Задник, еще и перспективный, казалось бы, не имеет отношения к постановочному почерку Някрошюса. Он утрированно театрален, до ироничности, как бы из дорежиссерской театральной эстетики (сценография Марюса Някрошюса). В то же время сама золотистая палитра, в которой он выполнен, нарисованные круглолицые девочки – аллюзия к раннему спектаклю мастера про художника – “Пиросмани, Пиросмани” (Литовский государственный молодежный театр, 1981). Рядом с задником поставлена вешалка, и она же изображена на нем.

Викторию Куодите зритель помнит по ролям Офелии и Ирины Прозоровой в спектаклях Някрошюса. В “Мастере голода” в ее способе существования на сцене ухватки зверька сменяются горделивой статью творца. Ее Голодарь немыслим без чувства собственного достоинства: линия бровей высокая, нос чуть вздернут. Голодарю не все равно, есть ли зрители у его искусства, считает ли кто-то дни его голодания – потому что, если нет, его искусство невозможно; а жить, оставив свое мастерство, Голодарь не способен.

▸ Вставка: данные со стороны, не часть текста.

(** Once a command has been sent, its builder is used up: the length
    word in front of the text is zero, so sending the same builder again, on
    any healthy connection, reports [REDIS_OK] without writing a byte.  The
    resend after a reconnection does exactly this. *)
Theorem resend_sends_nothing fuel fuel2 b payload c w c' blk' w' c2 w2 :
  writable c b payload fuel ->
  redisBufferWriteInner fuel c (_cmd b) w = Ok (REDIS_OK, c', blk', w') ->
  err c2 = 0 -> obuf c2 = _seek b -> (0 < fuel2)%nat ->
  redisBufferWriteInner fuel2 c2 blk' w2 = Ok (REDIS_OK, c2, blk', w2).
Proof.
  intros [Hb HL31 Hint He Ho Hf] E He2 Ho2 Hf2.
  destruct (writeInner_start fuel b payload c w Hb He Ho) as (pre & Hs & Hseek & Es).
  rewrite Es in E. destruct (write_loop_delivers fuel pre payload 0 c (_cmd b) w) as
    (ret & c1 & blk1 & w1 & k & E1 & H); try done; try lia.
  { by rewrite Z.sub_0_r. }
  rewrite E1 in E. injection E as -> -> -> ->.
  destruct (del_ret _ _ _ _ _ _ _ _ _ _ H) as [(_ & Hk & _)|(? & _)]; [|done].
  pose proof (del_blk _ _ _ _ _ _ _ _ _ _ H) as Hblk. rewrite Hk, Z.sub_diag in Hblk.
  unfold redisBufferWriteInner. rewrite He2. cbn [Z.eqb negb].
  replace (obuf c2 - 4) with (Z.of_nat (length pre)) by (rewrite Ho2, <- Ho; lia).
  destruct fuel2 as [|fuel2]; [lia|]. by apply (write_loop_end pre payload).
Qed.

Время художника всегда относительно, и чужая система координат тут не подходит: в спектакле Импресарио надевает мужские часы на исхудавшую руку Голодаря, они неизбежно спадают, а потом вдруг съезжают по ноге. Это сделано, как цирковой трюк.

Пусть это сомнительный тезис, но кажется, что главную роль Някрошюс отдал женщине, чтобы отвести нас от мысли, всегда возникающей, когда мастер привозит спектакль с темой художника. От мысли о том, что перед нами жизнетворчество, что режиссер ставит про себя, что он – тот самый забытый и заброшенный творец.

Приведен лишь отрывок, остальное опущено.